### PROBLEM DESCRIPTION
In the records below, find the line containing "PipelineProps.v", then reproduce that line and every one after it to the end, exactly and alone.

### SOURCE MATERIAL
(* ===== verification/_CoqProject ===== *)
-Q . S2P
Prelude.v
Types.v
Events.v
TermSegments.v
BufferedLog.v
LogInv.v
LogSpec.v
LogStore.v
IoThread.v
Durability.v
LogProps.v
Replication.v
ReplicationSpec.v
ReplicationProps.v
Election.v
ReadLease.v
Proc.v
Roles.v
RoleState.v
FollowerRoles.v
LeaderState.v
Leader.v
LeaderEvents.v
RaftLoop.v
ProcLogic.v
HardStateSpec.v
ElectionSpec.v
ElectionSafety.v
Scenarios.v
ElectionProps.v
LeaderProgress.v
ClientFlow.v
LeaderRequests.v
ReadProps.v
LoopProps.v
LeaderProps.v
Codec.v
Commands.v
TtlLease.v
FileStateMachine.v
FsmSpec.v
FsmRecovery.v
FsmProps.v
SmWorker.v
CommitHandler.v
PipelineSpec.v
PipelineRuns.v
WorkerLocks.v
PipelineProps.v
Membership.v
FileStorage.v
FileStorageSpec.v
FileStorageProps.v
Config.v
SnapshotFiles.v
SnapshotTransfer.v
SnapshotTransferSpec.v
SnapshotHandler.v
SnapshotPush.v
SnapshotProps.v
Watch.v
WatchSpec.v
KvMachine.v
WatchProps.v
RocksDb.v
RocksLogSpec.v
RocksLogProps.v
RocksSm.v
RocksSmProps.v
ReplicationWorker.v
ClientWire.v
ClientApi.v
ClientProps.v
ConnectionPool.v
AppendStream.v
Transport.v
TransportProps.v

### ANSWER BELOW
PipelineProps.v
Membership.v
FileStorage.v
FileStorageSpec.v
FileStorageProps.v
Config.v
SnapshotFiles.v
SnapshotTransfer.v
SnapshotTransferSpec.v
SnapshotHandler.v
SnapshotPush.v
SnapshotProps.v
Watch.v
WatchSpec.v
KvMachine.v
WatchProps.v
RocksDb.v
RocksLogSpec.v
RocksLogProps.v
RocksSm.v
RocksSmProps.v
ReplicationWorker.v
ClientWire.v
ClientApi.v
ClientProps.v
ConnectionPool.v
AppendStream.v
Transport.v
TransportProps.v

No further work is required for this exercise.